Le idee di Jon Moxley sulla gestione delle commozioni cerebrali

Jon Moxley

Recentemente tornato on screen dopo un breve periodo di assenza, l’ex AEW World Champion Jon Moxley ha parlato in un’intervista a The Messenger di un tema storicamente delicatissimo per il mondo del wrestling e dello sport in generale, ovvero le commozioni cerebrali. Nell’episodio Grand Slam di Dynamite, andato in scena il 20 settembre, Moxley, che aveva appena conquistato l’International Title, subì una commozione cerebrale proprio all’inizio del match contro Rey Fenix e fu costretto a cedere la cintura.


A tal proposito, Moxley ha dichiarato che il problema è occorso dopo soli 30 secondi. E che pur essendo di fronte a più di 10.000 spettatori, all’interno dell’Arthur Ashe Stadium di New York, aveva completamente perso la cognizione di dove si trovasse.

Ero completamente in un altro mondo. Per oltre 10 minuti, continuavo a perdermi progressivamente e non riuscivo a capire dove ca**o fossi. Poi ho avuto un barlume di lucidità e ho pensato: ‘Oh, sono fottuto. Devo andarmene da qui’“, ha spiegato Moxley. Che ha poi aggiunto quanto sia difficile per lui rimanere fermo ai box. “Mi piace lottare per il gusto di farlo. Mi piace mettere il mio corpo in gioco. Quindi, stare fermo per infortunio è sempre molto impegnativo per me“.

Il finale anticipato del match tuttavia ha causato polemiche sia per le tempistiche, sia per il fatto che l’arbitro Rick Knox inizialmente non avesse contato il pin, nonostante il segnale di Moxley. A tal proposito, l’ex membro dello Shield ha lanciato un’idea per fornire migliori garanzie per i wrestler nella gestione delle commozioni cerebrali.

Nel pro wrestling, questo è un argomento molto delicato“, ha detto Moxley, ma ha riconosciuto senza mezzi termini che “qualcuno deve pur parlarne. Il wrestling è una cosa strana. Nel football, se un uomo va a terra e non torna subito in campo, sai che è andato. Qui da noi, molte volte è davvero difficile capire cosa è reale e cosa è falso. Forse bisognerebbe istituire una commissione composta da un wrestler e un medico molto esperti, addestrati a vedere i segnali di quel ca**o di problema. Che guardino lo show in una stanza separata, perché anche se c’è un medico a bordo ring, cosa succede se ci si fa male dall’altro lato? Lui non può vedere.“.
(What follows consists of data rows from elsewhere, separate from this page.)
(* ===== verification/FsWrite.v ===== *)
(** * Writing a file in place: the loop of [inode_write_at]

    A write within the allocated sectors changes exactly the bytes of its
    range and no other sector of the device. *)

From S2P Require Import Prelude Bitmap BitmapThms Bytes Block FsModel FsRep FsRead.

(** [D'] is [D] after the bytes [buf] have been written at [off] of the file. *)
Record wrote (D D' : block) (ps : list Z) (n off : Z) (buf : list Z) : Prop := {
  wr_wf : blk_wf D';
  wr_size : blk_size D' = blk_size D;
  wr_frame : forall x, 0 <= x -> x ∉ data_secs D ps n -> sector_of D' x = sector_of D x;
  wr_bytes : forall i, 0 <= i < 512 * n ->
    byte_at D' ps i = if (off <=? i) && (i <? off + Z.of_nat (length buf))
                      then nth (Z.to_nat (i - off)) buf 0 else byte_at D ps i
}.

Lemma wrote_idx D D' ps n off buf :
  layout D ps n -> wrote D D' ps n off buf ->
  forall x, x ∈ idx_secs D ps n -> sector_of D' x = sector_of D x.
Proof.
  intros [H1 H2 Hnd Hin] W x Hx. apply W; [by apply Hin, idx_foot|].
  apply NoDup_app in Hnd as (_ & Hd & _). intros Hx'. by eapply Hd.
Qed.

Lemma wrote_layout D D' ps n off buf :
  layout D ps n -> wrote D D' ps n off buf -> layout D' ps n.
Proof.
  intros HL W. eapply layout_frame; [by eapply wrote_idx|by apply W|done].
Qed.

Lemma wrote_nil D D' ps n off :
  blk_wf D -> layout D ps n -> dev_eq D D' -> wrote D D' ps n off [].
Proof.
  intros Hwf HL Hd. split; [by eapply dev_eq_wf|apply Hd|intros; by apply dev_eq_sector|].
  intros i Hi. rewrite (byte_at_frame D D' ps n) by (done || intros; by apply dev_eq_sector).
  destruct (Z.leb_spec off i); simpl; [|done].
  by replace (i <? _) with false by (symmetry; apply Z.ltb_ge; lia).
Qed.

Lemma wrote_app D D1 D2 ps n off a b :
  layout D ps n -> wrote D D1 ps n off a ->
  wrote D1 D2 ps n (off + Z.of_nat (length a)) b -> wrote D D2 ps n off (a ++ b).
Proof.
  intros HL W1 W2. pose proof (wrote_idx _ _ _ _ _ _ HL W1) as Hidx.
  destruct W1 as [A1 A2 A3 A4], W2 as [B1 B2 B3 B4]. split; [done|congruence|..].
  - intros x Hx Hn. rewrite B3, A3; [done|done|done|done|]. 
    by rewrite (data_secs_frame D D1) by done.
  - intros i Hi. rewrite B4, A4, length_app by done.
    destruct (Z.leb_spec off i), (Z.leb_spec (off + Z.of_nat (length a)) i),
      (Z.ltb_spec i (off + Z.of_nat (length a))),
      (Z.ltb_spec i (off + Z.of_nat (length a) + Z.of_nat (length b))),
      (Z.ltb_spec i (off + Z.of_nat (length a + length b))); try lia; simpl; try done.
    + rewrite app_nth2 by lia. f_equal. lia.
    + by rewrite app_nth1 by lia.
Qed.

(** ** One sector *)

Lemma length_blit l o c :
  0 <= o -> o + Z.of_nat (length c) <= Z.of_nat (length l) -> length (blit l o c) = length l.
Proof. intros Ho Hl. unfold blit. rewrite !length_app, length_take, length_drop. lia. Qed.

Lemma nth_blit l o c j :
  0 <= o -> o + Z.of_nat (length c) <= Z.of_nat (length l) -> 0 <= j ->
  nth (Z.to_nat j) (blit l o c) 0 =
  if (o <=? j) && (j <? o + Z.of_nat (length c)) then nth (Z.to_nat (j - o)) c 0
  else nth (Z.to_nat j) l 0.
Proof.
  intros Ho Hl Hj. unfold blit.
  destruct (Z.leb_spec o j); simpl.
  - rewrite app_nth2 by (rewrite length_take; lia). rewrite length_take.
    destruct (Z.ltb_spec j (o + Z.of_nat (length c))).
    + rewrite app_nth1 by lia. f_equal. lia.
    + rewrite app_nth2 by lia. rewrite !nth_lookup, lookup_drop. do 2 f_equal. lia.
  - rewrite app_nth1 by (rewrite length_take; lia).
    rewrite !nth_lookup, lookup_take_lt by lia. done.
Qed.

Lemma wrote_chunk D D' ps n off c :
  layout D ps n -> 0 <= off -> off / 512 < n ->
  off mod 512 + Z.of_nat (length c) <= 512 ->
  blk_wf D -> blk_wf D' -> blk_size D' = blk_size D ->
  (forall j, 0 <= j -> sector_of D' j =
     if j =? sec_at D ps (off / 512)
     then blit (sector_of D (sec_at D ps (off / 512))) (off mod 512) c else sector_of D j) ->
  wrote D D' ps n off c.
Proof.
  intros HL Ho Hk Hc Hwf Hwf' Hsz Hsec.
  assert (0 <= off / 512) by (apply Z.div_pos; lia).
  pose proof (Z.mod_pos_bound off 512 ltac:(lia)) as Hm.
  set (x := sec_at D ps (off / 512)) in *.
  assert (0 <= x < blk_size D) as Hx by (apply (lay_in _ _ _ HL), data_sec_in; lia).
  pose proof (sector_len _ _ Hwf Hx) as Hxl.
  assert (forall k, 0 <= k < n -> sec_at D' ps k = sec_at D ps k) as Hsa.
  { intros k Hk'. apply (sec_at_frame D D' ps n); [|done]. intros y Hy.
    rewrite Hsec by (apply (lay_in _ _ _ HL), idx_foot; done).
    destruct (Z.eqb_spec y x) as [->|]; [|done].
    exfalso. by eapply (sec_at_not_idx D ps n (off / 512)); [|lia|]. }
  split; [done|done|..].
  - intros j Hj Hn. rewrite Hsec by done. destruct (Z.eqb_spec j x) as [->|]; [|done].
    exfalso. apply Hn. apply list_elem_of_fmap_2, elem_of_seqZ. lia.
  - intros i Hi. assert (0 <= i / 512 < n)
      by (split; [apply Z.div_pos|apply Z.div_lt_upper_bound]; lia).
    pose proof (Z.mod_pos_bound i 512 ltac:(lia)).
    pose proof (Z.div_mod i 512 ltac:(lia)). pose proof (Z.div_mod off 512 ltac:(lia)).
    unfold byte_at. rewrite Hsa, Hsec by (done || apply (lay_in _ _ _ HL), data_sec_in; done).
    destruct (Z.eqb_spec (sec_at D ps (i / 512)) x) as [E|E].
    + apply (sec_at_inj D ps n) in E; [|done|lia|lia]. rewrite E. fold x.
      rewrite nth_blit by (rewrite ?Hxl; lia).
      replace (off mod 512 <=? i mod 512) with (off <=? i)
        by (destruct (Z.leb_spec off i), (Z.leb_spec (off mod 512) (i mod 512)); lia).
      replace (i mod 512 <? off mod 512 + Z.of_nat (length c)) with (i <? off + Z.of_nat (length c))
        by (destruct (Z.ltb_spec i (off + Z.of_nat (length c))),
              (Z.ltb_spec (i mod 512) (off mod 512 + Z.of_nat (length c))); lia).
      by replace (i mod 512 - off mod 512) with (i - off) by lia.
    + assert (i / 512 <> off / 512) by (intros E'; apply E; unfold x; by rewrite E').
      destruct (Z.leb_spec off i), (Z.ltb_spec i (off + Z.of_nat (length c))); simpl; try done.
      exfalso. assert (i / 512 = off / 512); [|done]. lia.
Qed.

(** The two ways an iteration writes its sector. *)
Lemma write_sector_ok s p i n off c :
  file_ok s p i n -> 0 <= off < dlength (data i) -> off mod 512 + Z.of_nat (length c) <= 512 ->
  let x := sec_at (fs_device s) (ptr (data i)) (off / 512) in
  exists b, on_device (block_write x (blit (sector_of (fs_device s) x) (off mod 512) c)) s
            = Ok (tt, set_device s b) /\
            wrote (fs_device s) b (ptr (data i)) n off c.
Proof.
  intros Hf Ho Hc x. pose proof (sectors_of_lt _ _ Ho) as Hk. pose proof (fo_n _ _ _ _ Hf) as Hn.
  pose proof (Z.mod_pos_bound off 512 ltac:(lia)) as Hm.
  assert (0 <= x < blk_size (fs_device s)) as Hx
    by (apply (lay_in _ _ _ (fo_layout _ _ _ _ Hf)), data_sec_in; lia).
  pose proof (sector_len _ _ (fo_blk _ _ _ _ Hf) Hx) as Hxl.
  destruct (fs_write_ok s x (blit (sector_of (fs_device s) x) (off mod 512) c))
    as (b & E & H1 & H2 & H3); [apply Hf|done|by rewrite length_blit by (rewrite ?Hxl; lia)|].
  exists b. split; [done|]. apply wrote_chunk; try done; try lia; apply Hf.
Qed.

Lemma blit_full l c : length l = length c -> blit l 0 c = c.
Proof.
  intros H. unfold blit. simpl. rewrite drop_ge by lia. apply app_nil_r.
Qed.

(** ** The loop *)

Lemma file_ok_wrote s s' p i n off buf :
  same_mem s s' -> wrote (fs_device s) (fs_device s') (ptr (data i)) n off buf ->
  file_ok s p i n -> file_ok s' p i n.
Proof.
  intros Hs W [H1 H2 H3 H4 H5]. split; [by rewrite (sm_inodes _ _ Hs)|apply W| |done..].
  by eapply wrote_layout.
Qed.

(** The chunk [c] has been written; the rest of the buffer is written from the
    state reached. *)
Lemma write_continue s s2 s' p i n off size w c buffer :
  file_ok s p i n -> 0 <= c <= size -> 0 <= w -> w + size <= Z.of_nat (length buffer) ->
  same_mem s s2 ->
  wrote (fs_device s) (fs_device s2) (ptr (data i)) n off (take (Z.to_nat c) (drop (Z.to_nat w) buffer)) ->
  same_mem s2 s' ->
  wrote (fs_device s2) (fs_device s') (ptr (data i)) n (off + c)
    (take (Z.to_nat (size - c)) (drop (Z.to_nat (w + c)) buffer)) ->
  same_mem s s' /\
  wrote (fs_device s) (fs_device s') (ptr (data i)) n off (take (Z.to_nat size) (drop (Z.to_nat w) buffer)).
Proof.
  intros Hf Hc Hw Hl Hs2 W1 Hs' W2. split; [by etransitivity|].
  replace (take (Z.to_nat size) (drop (Z.to_nat w) buffer)) with
    (take (Z.to_nat c) (drop (Z.to_nat w) buffer) ++
     take (Z.to_nat (size - c)) (drop (Z.to_nat (w + c)) buffer)).
  - eapply wrote_app; [apply Hf|done|]. rewrite length_take, length_drop.
    by replace (Z.of_nat _) with c by lia.
  - replace (Z.to_nat (w + c)) with (Z.to_nat w + Z.to_nat c)%nat by lia.
    rewrite <-drop_drop, take_take_drop. f_equal. lia.
Qed.

(** An iteration that goes through the bounce buffer. *)
Lemma write_bounce_ok s p i n off c (bounce : bool) :
  file_ok s p i n -> heap_ok s -> 0 <= off < dlength (data i) ->
  0 < Z.of_nat (length c) -> off mod 512 + Z.of_nat (length c) <= 512 ->
  (off mod 512 =? 0) && (Z.of_nat (length c) =? 512) = false ->
  let x := sec_at (fs_device s) (ptr (data i)) (off / 512) in
  exists a s1 blk s2 s3,
    (if bounce then mret 1 else malloc : M fs Z) s = Ok (a, s1) /\ (a =? 0) = false /\
    (if (0 <? off mod 512) || (Z.of_nat (length c) <? 512 - off mod 512)
     then on_device (block_read x) else mret zeros) s1 = Ok (blk, s2) /\
    on_device (block_write x (blit blk (off mod 512) c)) s2 = Ok (tt, s3) /\
    same_mem s s3 /\ wrote (fs_device s) (fs_device s3) (ptr (data i)) n off c.
Proof.
  intros Hf Hh Ho Hc0 Hc Hnf x. pose proof (Z.mod_pos_bound off 512 ltac:(lia)) as Hm.
  destruct (bounce_ok s bounce Hh) as (a & s1 & E1 & Ha & Hs1 & Hd1).
  assert (file_ok s1 p i n) as Hf1
    by (eapply file_ok_same; [exact Hs1|rewrite Hd1; reflexivity|done]).
  assert ((0 <? off mod 512) || (Z.of_nat (length c) <? 512 - off mod 512) = true) as ->.
  { apply andb_false_iff in Hnf. rewrite !Z.eqb_neq in Hnf.
    apply orb_true_iff. rewrite !Z.ltb_lt. lia. }
  pose proof (sectors_of_lt _ _ Ho) as Hk. pose proof (fo_n _ _ _ _ Hf) as Hn.
  assert (0 <= x < blk_size (fs_device s)) as Hx
    by (apply (lay_in _ _ _ (fo_layout _ _ _ _ Hf)), data_sec_in; lia).
  destruct (fs_read_ok s1 x) as (b2 & E2 & Hb2); [apply Hf1|by rewrite Hd1|].
  rewrite Hd1 in E2, Hb2. set (s2 := set_device s1 b2) in *.
  assert (same_mem s s2) as Hs2 by (etransitivity; [exact Hs1|apply same_mem_device]).
  assert (file_ok s2 p i n) as Hf2 by (eapply file_ok_same; [exact Hs2|exact Hb2|done]).
  assert (sec_at (fs_device s2) (ptr (data i)) (off / 512) = x) as Ex.
  { apply (sec_at_frame _ _ _ n); [|lia]. intros y _. by apply dev_eq_sector. }
  destruct (write_sector_ok s2 p i n off c Hf2 Ho Hc) as (b3 & E3 & W3).
  rewrite Ex in E3. change (fs_device s2) with b2 in E3. rewrite (dev_eq_sector _ _ _ Hb2) in E3.
  exists a, s1, (sector_of (fs_device s) x), s2, (set_device s2 b3).
  split_and!; try done; [by etransitivity; [|apply same_mem_device]|].
  apply (wrote_app (fs_device s) b2 b3 _ _ _ [] c); [apply Hf|by apply wrote_nil; try apply Hf|].
  simpl. by rewrite Z.add_0_r.
Qed.

Lemma inode_write_loop_ok fuel : forall s p i n buffer bounce size off w,
  file_ok s p i n -> heap_ok s -> 0 <= off -> 0 <= size -> off + size <= dlength (data i) ->
  0 <= w -> w + size <= Z.of_nat (length buffer) -> size < Z.of_nat fuel ->
  exists s', inode_write_loop fuel p buffer bounce size off w s = Ok (w + size, s') /\
    same_mem s s' /\
    wrote (fs_device s) (fs_device s') (ptr (data i)) n off (take (Z.to_nat size) (drop (Z.to_nat w) buffer)).
Proof.
  induction fuel as [|fuel IH]; intros s p i n buffer bounce size off w Hf Hh Ho Hs Hos Hw Hbuf Hfu; [lia|].
  cbn [inode_write_loop]. pose proof (fo_len _ _ _ _ Hf) as Hlen.
  destruct (Z.ltb_spec 0 size) as [Hsz|Hsz].
  2: { exists s. replace size with 0 by lia. rewrite Z.add_0_r. split; [done|].
       split; [reflexivity|]. apply wrote_nil; [apply Hf..|reflexivity]. }
  destruct (byte_to_sector_ok s p i n off) as (b & E & Hb); try apply Hf; [lia|].
  mstep E. set (s1 := set_device s b).
  assert (same_mem s s1) as Hs1 by apply same_mem_device.
  assert (file_ok s1 p i n) as Hf1 by (by eapply file_ok_same).
  assert (heap_ok s1) as Hh1 by (by eapply heap_ok_same).
  assert (wrote (fs_device s) b (ptr (data i)) n off []) as W0 by (by apply wrote_nil; try apply Hf).
  mstep (inode_length_ok _ _ _ (fo_inode _ _ _ _ Hf1)).
  use_chunk (dlength (data i)) size off.
  destruct (chunk_of_pos (dlength (data i)) size off Hsz ltac:(lia)) as (Hc1 & Hc2 & Hc3).
  remember (chunk_of (dlength (data i)) size off) as c eqn:Ec. clear Ec.
  replace (c <=? 0) with false by (symmetry; apply Z.leb_gt; lia).
  unfold BLOCK_SECTOR_SIZE. rewrite Z.rem_mod_nonneg by lia.
  mstep_by (apply slice_ok; lia).
  remember (take (Z.to_nat c) (drop (Z.to_nat w) buffer)) as ch eqn:Ech.
  assert (Z.of_nat (length ch) = c) as Hch by (subst ch; rewrite length_take, length_drop; lia).
  pose proof (sectors_of_lt off (dlength (data i)) ltac:(lia)) as Hk.
  pose proof (fo_n _ _ _ _ Hf) as Hn.
  assert (sec_at (fs_device s1) (ptr (data i)) (off / 512)
          = sec_at (fs_device s) (ptr (data i)) (off / 512)) as Ex
    by (apply (sec_at_frame _ _ _ n); [intros y _; by apply dev_eq_sector|lia]).
  (* the rest, once the chunk is written *)
  assert (forall s2 bounce', same_mem s1 s2 ->
    wrote (fs_device s1) (fs_device s2) (ptr (data i)) n off ch ->
    exists s', inode_write_loop fuel p buffer bounce' (size - c) (off + c) (w + c) s2
      = Ok (w + size, s') /\ same_mem s s' /\
      wrote (fs_device s) (fs_device s') (ptr (data i)) n off
        (take (Z.to_nat size) (drop (Z.to_nat w) buffer))) as Hnext.
  { intros s2 bounce' Hs2 W2. 
    assert (same_mem s s2) as Hs02 by (by etransitivity).
    assert (wrote (fs_device s) (fs_device s2) (ptr (data i)) n off ch) as W02.
    { apply (wrote_app _ _ _ _ _ _ [] ch (fo_layout _ _ _ _ Hf) W0). simpl. by rewrite Z.add_0_r. }
    destruct (IH s2 p i n buffer bounce' (size - c) (off + c) (w + c))
      as (s' & E' & Hs' & W'); try lia; [by eapply file_ok_wrote|by eapply heap_ok_same|].
    exists s'. rewrite E'. split; [by replace (w + c + (size - c)) with (w + size) by lia|].
    eapply write_continue; [exact Hf| |exact Hw|exact Hbuf|exact Hs02| |exact Hs'|exact W'];
      [lia|by subst ch]. }
  destruct ((off mod 512 =? 0) && (c =? 512)) eqn:Efull.
  - apply andb_true_iff in Efull as [E0 E1]. apply Z.eqb_eq in E0, E1.
    destruct (write_sector_ok s1 p i n off ch Hf1) as (b2 & E2 & W2); [lia|lia|].
    rewrite Ex, E0, blit_full in E2.
    + mstep E2. apply Hnext; [apply same_mem_device|done].
    + rewrite sector_len; [lia|apply Hf1|]. rewrite <-Ex.
      apply (lay_in _ _ _ (fo_layout _ _ _ _ Hf1)), data_sec_in. lia.
  - destruct (write_bounce_ok s1 p i n off ch bounce) as (a & s2 & blk & s3 & s4 & E2 & Ha & E3 & E4 & Hs4 & W4);
      try done; [lia|lia|lia|by rewrite Hch|].
    mstep E2. rewrite Ha. rewrite Hch, Ex in E3. mstep E3. rewrite Ex in E4. mstep E4. by apply Hnext.
Qed.

(** ** A write that stays within the file *)

Lemma inode_write_inplace_ok wa s p i n buffer size off :
  file_ok s p i n -> heap_ok s -> deny_write_cnt i = 0 ->
  0 <= off -> 0 <= size -> off + size <= dlength (data i) -> size <= Z.of_nat (length buffer) ->
  exists s', inode_write_at_ wa p buffer size off s = Ok (size, s') /\ same_mem s s' /\
    wrote (fs_device s) (fs_device s') (ptr (data i)) n off (take (Z.to_nat size) buffer).
Proof.
  intros Hf Hh Hd Ho Hs Hos Hl. pose proof (fo_len _ _ _ _ Hf) as Hlen. unfold inode_write_at_.
  mstep (ld_inode_ok _ _ _ (fo_inode _ _ _ _ Hf)). rewrite Hd. cbn [Z.eqb negb].
  mstep (inode_length_ok _ _ _ (fo_inode _ _ _ _ Hf)). rewrite s32_small by lia.
  replace (dlength (data i) <? off + size) with false by (symmetry; apply Z.ltb_ge; lia).
  mstep_by reflexivity.
  destruct (inode_write_loop_ok (S (Z.to_nat size)) s p i n buffer false size off 0)
    as (s' & E & H); try done; try lia.
  exists s'. by rewrite E.
Qed.
Lemma first_indir_ok d s o p i n sectors :
  growing s o p i n -> 10 <= n < 138 -> 0 < sectors < 4294967296 ->
  let k := Z.min (138 - n) sectors in
  k + (if n =? 10 then 1 else 0) <= free_cnt (free_map s) ->
  exists s' i', first_indir_alloc_ (inode_write_at (S d)) sectors p s = Ok (sectors - k, s') /\
                grown p o s s' i i' n (n + k).
Proof.
  intros Hg Hn Hs k Hfree. pose proof (gr_idx _ _ _ _ _ Hg) as Hx. pose proof (gr_inode _ _ _ _ _ Hg) as Hi.
  unfold idx_ok in Hx. replace (n <? 138) with true in Hx by (symmetry; apply Z.ltb_lt; lia).
  destruct Hx as (Hdli & Hfli & Hsli).
  unfold first_indir_alloc_. mstep (ld_data_ok _ _ _ Hi). mstep_by reflexivity.
  destruct (first_block_ok d s o p i n Hg Hn) as (s1 & ps1 & blk0 & xs0 & E1 & HA1 & Hi1 & Hps1 & Hblk0 & Hps & Hcase).
  { intros ->. simpl in Hfree. lia. }
  mstep E1. set (i1 := with_data i (with_ptr (data i) ps1)) in *.
  assert (inodes s1 !! p = Some i1) as Hi1' by (by rewrite Hi1, lookup_insert_eq).
  mstep (ld_data_ok _ _ _ Hi1'). change (first_level_index (data i1)) with (first_level_index (data i)).
  rewrite Hfli, s32_small by lia. unfold INDEX_BLOCK_SIZE.
  replace (Z.max 0 (n - 10)) with (n - 10) by lia.
  (* the loop *)
  pose proof (al_cnt _ _ _ _ _ _ HA1) as Hcnt.
  destruct (grow_block_loop_ok d o (Z.to_nat (128 - (n - 10))) s1 blk0 (n - 10) sectors)
    as (xs & s2 & E2 & Hxs & HA2 & Hi2 & Hz); [apply HA1|lia|lia|lia| |].
  { destruct Hcase as [[-> ->]|(? & -> & _)]; simpl in Hcnt, Hfree |- *; [lia|].
    replace (n =? 10) with false in Hfree by (symmetry; apply Z.eqb_neq; lia). lia. }
  replace (Z.min (Z.of_nat (Z.to_nat (128 - (n - 10)))) sectors) with k in * by lia.
  mstep E2. cbv beta iota.
  pose proof (alloced_trans _ _ _ _ _ _ _ [] [] HA1 (alloced_any 0 p _ _ _ _ _ Hi2 HA2)) as HA12.
  rewrite <-Hi2 in Hi1'. mstep_by (by apply upd_data_ok).
  set (i3 := with_data _ _). set (s3 := set_inodes s2 _).
  pose proof (upd_alloced s2 o p i3 [] (al_fm _ _ _ _ _ _ HA12) (gr_p _ _ _ _ _ Hg)) as HA3.
  assert (inodes s3 !! p = Some i3) as Hi3 by (simpl; by rewrite lookup_insert_eq).
  mstep (ld_data_ok _ _ _ Hi3). change (ptr (data i3)) with ps1. unfold FIRST_LEV_INDEX.
  mstep_by (apply aref_ok; lia).
  destruct (first_x10_tracked s s2 o p i n ps1 blk0 xs0 xs Hg HA12 Hcase) as [Hr Hxn].
  pose proof (alloced_trans _ _ _ _ _ _ _ [] [] HA12 HA3) as HA123.
  rewrite app_nil_r in HA123. fold s3 in HA123. pose proof (al_fm _ _ _ _ _ _ HA123) as Hfm3.
  assert (getp ps1 10 ∉ fm_foot (fs_device s3) o) as Hxf.
  { rewrite (al_foot _ _ _ _ _ _ HA123). pose proof (first_x10 s i n ps1 blk0 xs0 Hcase) as Hin.
    apply elem_of_app in Hin as [Hin|Hin].
    - by apply (tr_used _ _ _ (growing_idx _ _ _ _ _ Hg)).
    - intros Hf. apply (fm_used _ _ (gr_fm _ _ _ _ _ Hg)) in Hf.
      destruct (al_free _ _ _ _ _ _ HA1 _ Hin). congruence. }
  destruct (fs_write_alloced p s3 o (getp ps1 10) (encode_block
    (take (Z.to_nat (n - 10)) blk0 ++ xs ++ drop (Z.to_nat (n - 10) + Z.to_nat k) blk0)) Hfm3)
    as (b & Eb & HB & Hbx & Hbo); [by rewrite (al_size _ _ _ _ _ _ HA123)|done| |].
  { apply length_encode. rewrite !length_app, length_take, length_drop. lia. }
  mstep Eb. set (s4 := set_device s3 b) in *.
  pose proof (alloced_trans _ _ _ _ _ _ _ _ _ HA3 HB) as HB'. simpl app in HB'.
  assert (inodes s4 !! p = Some i3) as Hi4 by done.
  change (first_level_index (data i3)) with (u32 (n - 10 + k)). rewrite u32_small by lia.
  (* the end: the level may be full *)
  assert (forall s5 i5, fs_device s5 = fs_device s4 -> alloced p s4 s5 o [] [] ->
    inodes s5 !! p = Some i5 -> same_meta i i5 -> ptr (data i5) = ps1 -> idx_ok (data i5) (n + k) ->
    grown p o s s5 i i5 n (n + k)) as Hend.
  { intros s5 i5 Ed HC Hi5 Hm Hp5 Hix. split; try done; [|by rewrite Hp5|lia]. rewrite Hp5.
    apply (first_stage_pure s s2 s4 o p i n k ps1 blk0 xs0 xs); try done; try lia.
    intros x Hx. by apply Hz. }
  destruct (Z.eqb_spec (n - 10 + k) 128) as [Hfull|Hnf].
  - erewrite (bind_ok _ _ _ _ _ (upd_data_ok _ _ _ _ Hi4)); cbv beta. eexists _, (with_data i3 (with_index (data i3)
      (u32 (direct_level_index (data i3) + 1)) 0 (second_level_index (data i3)))).
    split; [reflexivity|]. apply Hend; try done.
    + apply upd_alloced; [apply HB'|apply Hg].
    + simpl. by rewrite lookup_insert_eq.
    + unfold idx_ok. replace (n + k) with 138 by lia. simpl. rewrite Hdli, Hsli.
      replace (Z.min n 10) with 10 by lia. done.
  - mstep_by reflexivity. exists s4, i3. split; [done|]. apply Hend; try done.
    + apply alloced_refl, HB'.
    + unfold idx_ok. replace (n + k <? 138) with true by (symmetry; apply Z.ltb_lt; lia).
      simpl. rewrite Hdli, Hsli, u32_small by lia. lia.
Qed.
Questi due elementi, secondo Moxley, dovrebbero coadiuvarsi reciprocamente per riconoscere il problema nel minor tempo possibile. “Il medico e il wrestler devono essere completamente estranei alla parte creativa. Non devono avere alcuna idea né interesse in merito alla storia, a chi vince, a chi perde o a quanto dovrebbe durare l’incontro. E devono assistere insieme perché così facendo il medico può alzare la mano quando vede qualcosa di strano e il wrestler può immediatamente dirgli se è una normale dinamica o se c’è realmente da preoccuparsi. E in questa eventualità, il dottore preme il pulsante rosso e ‘Boom’, stop, fermi tutti. A prescindere dal tempo, dalla diretta TV e via dicendo.“.

Una proposta sicuramente interessante, quella di Moxley, per un tipo di infortunio purtroppo ricorrente e pericoloso. Come testimoniato anche da tutta la vicenda legata ad Adam Cole, vittima di una commozione cerebrale a Forbidden Door dell’anno scorso, che ne aveva messo a rischio la carriera.